- [Exercise goal]
Please write out, exactly as given, every line of the entries below up to and including the line with "[broken] records a".

- [Record extracts]
============

(** * gmpublisher, [src/app/sounds.js]: named-sound playback

    The module owns one object, [audio], whose five own properties are bound
    to five platform audio elements, and exports [playSound] and [stopSound].
    The development below embeds the module in a small JavaScript-like
    state-and-exception monad over a store of audio elements, and proves the
    properties the specification states about it. *)

From stdpp Require Import gmap strings list fin_maps.

Open Scope string_scope.

(** ** The platform audio subsystem *)

Module Platform.

(** The two states the specification gives an audio clip. *)
Inductive PlayState := Idle | Playing.

#[global] Instance PlayState_eq_dec : EqDecision PlayState.
Proof. solve_decision. Defined.

(** Modelled from the spec: the platform audio element ([Audio] of the host
    browser), which the repository consumes and does not implement.  A clip
    has a resource path, a playing/paused flag and a playback position;
    [broken] records a platform-level defect of the resource (for instance
    a file that fails to decode), which only the platform knows about. *)
Record AudioClip := mkClip {
  src : string;
  flag : PlayState;
  position : N;
  broken : bool
}.

#[global] Instance AudioClip_eq_dec : EqDecision AudioClip.
Proof. solve_decision. Defined.

(** How the promise returned by [play()] settles. *)
Inductive Settlement := Fulfilled | Rejected.

(** Modelled from the spec: [new Audio(path)] creates an idle clip at the
    start of its resource. *)
Definition create (path : string) : AudioClip :=
  {| src := path; flag := Idle; position := 0%N; broken := false |}.

(** Modelled from the spec: [play()] begins or resumes playback from the
    stored position (idle→playing, playing→playing) and hands back a
    promise; a playback failure shows only in how that promise settles. *)
Definition play (c : AudioClip) : AudioClip * Settlement :=
  ({| src := src c; flag := Playing; position := position c;
      broken := broken c |},
   if broken c then Rejected else Fulfilled).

============

- [Exercise output]
(** * gmpublisher, [src/app/sounds.js]: named-sound playback

    The module owns one object, [audio], whose five own properties are bound
    to five platform audio elements, and exports [playSound] and [stopSound].
    The development below embeds the module in a small JavaScript-like
    state-and-exception monad over a store of audio elements, and proves the
    properties the specification states about it. *)

From stdpp Require Import gmap strings list fin_maps.

Open Scope string_scope.

(** ** The platform audio subsystem *)

Module Platform.

(** The two states the specification gives an audio clip. *)
Inductive PlayState := Idle | Playing.

#[global] Instance PlayState_eq_dec : EqDecision PlayState.
Proof. solve_decision. Defined.

(** Modelled from the spec: the platform audio element ([Audio] of the host
    browser), which the repository consumes and does not implement.  A clip
    has a resource path, a playing/paused flag and a playback position;
    [broken] records a platform-level defect of the resource (for instance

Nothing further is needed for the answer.